*TASK DESCRIPTION*
For every line of the material below, check for the string "reflexivity" and return the line if it is there.
★ ★ ★
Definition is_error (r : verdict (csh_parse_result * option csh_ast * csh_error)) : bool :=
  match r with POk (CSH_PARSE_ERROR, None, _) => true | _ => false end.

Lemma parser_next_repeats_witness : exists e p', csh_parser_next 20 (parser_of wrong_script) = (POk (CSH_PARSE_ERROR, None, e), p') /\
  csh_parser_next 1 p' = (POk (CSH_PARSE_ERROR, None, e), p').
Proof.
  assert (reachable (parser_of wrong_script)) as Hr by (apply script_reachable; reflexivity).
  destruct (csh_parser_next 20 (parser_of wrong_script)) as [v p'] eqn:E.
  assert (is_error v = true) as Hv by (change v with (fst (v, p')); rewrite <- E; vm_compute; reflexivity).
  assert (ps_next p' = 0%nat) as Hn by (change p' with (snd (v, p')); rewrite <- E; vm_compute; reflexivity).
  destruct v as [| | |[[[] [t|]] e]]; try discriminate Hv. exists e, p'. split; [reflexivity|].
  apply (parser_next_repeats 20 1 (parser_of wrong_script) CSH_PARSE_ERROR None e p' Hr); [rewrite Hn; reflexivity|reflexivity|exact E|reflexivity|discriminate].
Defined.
★ ★ ★
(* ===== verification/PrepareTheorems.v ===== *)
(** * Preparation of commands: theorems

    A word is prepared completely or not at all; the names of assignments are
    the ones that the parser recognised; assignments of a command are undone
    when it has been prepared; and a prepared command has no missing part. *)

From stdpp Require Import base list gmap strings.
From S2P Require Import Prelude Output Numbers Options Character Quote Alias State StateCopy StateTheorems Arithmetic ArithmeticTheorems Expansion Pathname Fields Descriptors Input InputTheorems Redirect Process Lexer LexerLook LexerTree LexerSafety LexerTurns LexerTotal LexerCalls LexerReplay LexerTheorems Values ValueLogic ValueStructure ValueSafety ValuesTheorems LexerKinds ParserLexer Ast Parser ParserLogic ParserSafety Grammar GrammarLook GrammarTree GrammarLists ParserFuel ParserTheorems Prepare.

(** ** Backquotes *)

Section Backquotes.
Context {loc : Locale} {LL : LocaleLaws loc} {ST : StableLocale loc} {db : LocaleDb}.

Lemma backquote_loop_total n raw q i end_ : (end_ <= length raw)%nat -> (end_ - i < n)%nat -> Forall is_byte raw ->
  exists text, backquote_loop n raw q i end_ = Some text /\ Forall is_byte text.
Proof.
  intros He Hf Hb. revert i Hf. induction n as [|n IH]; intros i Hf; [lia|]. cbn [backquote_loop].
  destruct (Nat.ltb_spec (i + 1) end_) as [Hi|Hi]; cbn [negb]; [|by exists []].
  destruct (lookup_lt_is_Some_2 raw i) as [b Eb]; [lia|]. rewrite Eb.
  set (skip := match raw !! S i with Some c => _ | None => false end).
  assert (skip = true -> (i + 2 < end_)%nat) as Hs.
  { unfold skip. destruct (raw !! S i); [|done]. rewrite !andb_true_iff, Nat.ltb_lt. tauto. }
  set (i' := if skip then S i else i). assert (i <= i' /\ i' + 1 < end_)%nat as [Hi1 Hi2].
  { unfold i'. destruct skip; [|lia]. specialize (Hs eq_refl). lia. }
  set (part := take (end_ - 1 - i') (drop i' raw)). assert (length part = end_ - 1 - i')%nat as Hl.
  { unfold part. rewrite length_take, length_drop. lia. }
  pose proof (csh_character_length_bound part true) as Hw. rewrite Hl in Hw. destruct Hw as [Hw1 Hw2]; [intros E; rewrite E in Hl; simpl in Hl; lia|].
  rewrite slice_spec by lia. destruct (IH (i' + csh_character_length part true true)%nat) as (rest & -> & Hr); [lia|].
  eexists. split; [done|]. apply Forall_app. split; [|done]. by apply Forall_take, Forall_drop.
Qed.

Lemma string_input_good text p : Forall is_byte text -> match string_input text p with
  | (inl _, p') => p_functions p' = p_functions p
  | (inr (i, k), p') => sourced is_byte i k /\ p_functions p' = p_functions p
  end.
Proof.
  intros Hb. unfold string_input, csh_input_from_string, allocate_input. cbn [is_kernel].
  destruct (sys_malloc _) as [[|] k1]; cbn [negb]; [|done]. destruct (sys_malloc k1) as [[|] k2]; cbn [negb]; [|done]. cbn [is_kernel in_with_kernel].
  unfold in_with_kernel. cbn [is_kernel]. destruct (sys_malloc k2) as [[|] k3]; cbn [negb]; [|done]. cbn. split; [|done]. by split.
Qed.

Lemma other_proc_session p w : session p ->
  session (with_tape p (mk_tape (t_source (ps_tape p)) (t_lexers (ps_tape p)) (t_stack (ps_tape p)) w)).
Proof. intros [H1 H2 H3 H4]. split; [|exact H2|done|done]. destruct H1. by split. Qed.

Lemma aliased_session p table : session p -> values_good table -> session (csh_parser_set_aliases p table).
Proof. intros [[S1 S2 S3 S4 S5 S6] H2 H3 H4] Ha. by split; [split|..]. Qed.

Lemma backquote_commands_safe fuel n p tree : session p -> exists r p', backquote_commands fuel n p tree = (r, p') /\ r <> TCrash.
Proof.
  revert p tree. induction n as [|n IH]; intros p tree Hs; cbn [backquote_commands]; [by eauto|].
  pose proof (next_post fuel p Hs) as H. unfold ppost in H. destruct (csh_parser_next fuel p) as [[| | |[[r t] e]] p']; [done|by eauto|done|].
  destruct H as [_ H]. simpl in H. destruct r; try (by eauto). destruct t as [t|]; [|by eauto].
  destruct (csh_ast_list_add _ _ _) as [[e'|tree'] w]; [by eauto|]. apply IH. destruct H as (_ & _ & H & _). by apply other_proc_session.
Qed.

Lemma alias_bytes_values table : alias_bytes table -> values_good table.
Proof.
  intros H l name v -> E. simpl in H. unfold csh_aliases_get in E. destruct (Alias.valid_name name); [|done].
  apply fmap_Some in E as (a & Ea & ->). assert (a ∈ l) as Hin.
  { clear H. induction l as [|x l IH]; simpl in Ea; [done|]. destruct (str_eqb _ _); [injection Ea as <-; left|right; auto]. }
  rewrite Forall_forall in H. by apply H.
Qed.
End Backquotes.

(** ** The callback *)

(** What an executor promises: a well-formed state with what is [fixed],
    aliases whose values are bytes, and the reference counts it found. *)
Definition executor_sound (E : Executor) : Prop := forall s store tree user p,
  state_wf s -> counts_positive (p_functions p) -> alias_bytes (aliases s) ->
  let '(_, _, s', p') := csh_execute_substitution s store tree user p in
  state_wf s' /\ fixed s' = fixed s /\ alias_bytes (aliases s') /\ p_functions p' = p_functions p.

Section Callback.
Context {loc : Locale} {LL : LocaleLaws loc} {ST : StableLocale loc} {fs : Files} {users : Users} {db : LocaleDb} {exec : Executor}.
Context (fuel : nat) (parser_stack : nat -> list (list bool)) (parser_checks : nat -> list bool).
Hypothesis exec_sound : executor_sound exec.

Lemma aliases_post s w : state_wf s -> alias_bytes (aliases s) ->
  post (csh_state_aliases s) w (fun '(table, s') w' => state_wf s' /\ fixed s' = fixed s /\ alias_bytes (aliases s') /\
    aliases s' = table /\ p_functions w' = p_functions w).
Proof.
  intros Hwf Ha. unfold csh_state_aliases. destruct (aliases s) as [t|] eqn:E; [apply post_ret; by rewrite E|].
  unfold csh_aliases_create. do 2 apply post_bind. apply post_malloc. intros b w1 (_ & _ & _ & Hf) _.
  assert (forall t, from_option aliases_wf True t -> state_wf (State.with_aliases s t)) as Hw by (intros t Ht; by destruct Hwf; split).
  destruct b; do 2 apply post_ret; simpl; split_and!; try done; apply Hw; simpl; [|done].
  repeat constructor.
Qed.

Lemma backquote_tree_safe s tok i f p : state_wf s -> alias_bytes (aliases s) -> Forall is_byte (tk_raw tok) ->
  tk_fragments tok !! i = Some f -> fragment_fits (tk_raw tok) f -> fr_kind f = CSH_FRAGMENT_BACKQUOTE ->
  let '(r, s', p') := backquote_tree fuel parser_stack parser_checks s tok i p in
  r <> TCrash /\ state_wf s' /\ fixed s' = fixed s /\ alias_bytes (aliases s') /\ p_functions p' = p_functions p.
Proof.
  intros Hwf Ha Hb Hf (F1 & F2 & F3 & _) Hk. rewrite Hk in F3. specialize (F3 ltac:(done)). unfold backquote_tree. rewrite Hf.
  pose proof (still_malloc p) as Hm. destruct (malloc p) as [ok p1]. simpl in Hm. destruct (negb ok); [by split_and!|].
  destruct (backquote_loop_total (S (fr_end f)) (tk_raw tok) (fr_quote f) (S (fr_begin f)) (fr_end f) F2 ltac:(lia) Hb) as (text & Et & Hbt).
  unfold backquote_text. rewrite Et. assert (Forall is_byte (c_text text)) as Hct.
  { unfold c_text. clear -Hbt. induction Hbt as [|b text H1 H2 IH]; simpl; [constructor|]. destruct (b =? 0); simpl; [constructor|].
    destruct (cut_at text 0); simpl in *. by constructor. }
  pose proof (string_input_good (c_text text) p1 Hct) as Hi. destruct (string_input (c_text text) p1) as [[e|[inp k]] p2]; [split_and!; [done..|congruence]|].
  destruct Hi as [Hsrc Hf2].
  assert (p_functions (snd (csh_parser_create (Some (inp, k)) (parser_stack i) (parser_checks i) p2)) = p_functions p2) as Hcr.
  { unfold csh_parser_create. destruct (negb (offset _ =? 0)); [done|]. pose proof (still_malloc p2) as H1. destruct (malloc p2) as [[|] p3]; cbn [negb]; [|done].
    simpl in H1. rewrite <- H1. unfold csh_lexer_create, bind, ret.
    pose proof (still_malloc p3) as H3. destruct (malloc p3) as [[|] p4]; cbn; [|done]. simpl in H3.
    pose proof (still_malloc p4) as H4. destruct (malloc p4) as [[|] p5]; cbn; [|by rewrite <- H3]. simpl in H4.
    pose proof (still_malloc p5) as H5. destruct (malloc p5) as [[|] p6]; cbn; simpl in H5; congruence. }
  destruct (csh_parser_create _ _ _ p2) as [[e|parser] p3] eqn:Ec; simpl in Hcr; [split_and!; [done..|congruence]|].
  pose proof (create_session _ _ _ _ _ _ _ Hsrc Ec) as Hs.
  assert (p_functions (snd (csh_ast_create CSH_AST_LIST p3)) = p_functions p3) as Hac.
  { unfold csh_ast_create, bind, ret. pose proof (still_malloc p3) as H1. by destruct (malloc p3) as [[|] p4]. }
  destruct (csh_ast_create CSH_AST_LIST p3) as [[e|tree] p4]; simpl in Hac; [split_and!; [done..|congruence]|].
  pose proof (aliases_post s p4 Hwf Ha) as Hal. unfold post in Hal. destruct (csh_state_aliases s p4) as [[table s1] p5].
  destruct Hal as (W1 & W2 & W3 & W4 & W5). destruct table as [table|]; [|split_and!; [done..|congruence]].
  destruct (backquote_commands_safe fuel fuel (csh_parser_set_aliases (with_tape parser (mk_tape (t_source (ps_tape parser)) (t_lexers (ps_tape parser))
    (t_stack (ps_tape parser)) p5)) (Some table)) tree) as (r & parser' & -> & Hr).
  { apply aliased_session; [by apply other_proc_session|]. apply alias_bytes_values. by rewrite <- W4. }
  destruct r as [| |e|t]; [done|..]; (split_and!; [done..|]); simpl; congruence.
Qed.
★ ★ ★
*EXERCISE RESULT*
  assert (reachable (parser_of wrong_script)) as Hr by (apply script_reachable; reflexivity).
  assert (is_error v = true) as Hv by (change v with (fst (v, p')); rewrite <- E; vm_compute; reflexivity).
  assert (ps_next p' = 0%nat) as Hn by (change p' with (snd (v, p')); rewrite <- E; vm_compute; reflexivity).
  destruct v as [| | |[[[] [t|]] e]]; try discriminate Hv. exists e, p'. split; [reflexivity|].
  apply (parser_next_repeats 20 1 (parser_of wrong_script) CSH_PARSE_ERROR None e p' Hr); [rewrite Hn; reflexivity|reflexivity|exact E|reflexivity|discriminate].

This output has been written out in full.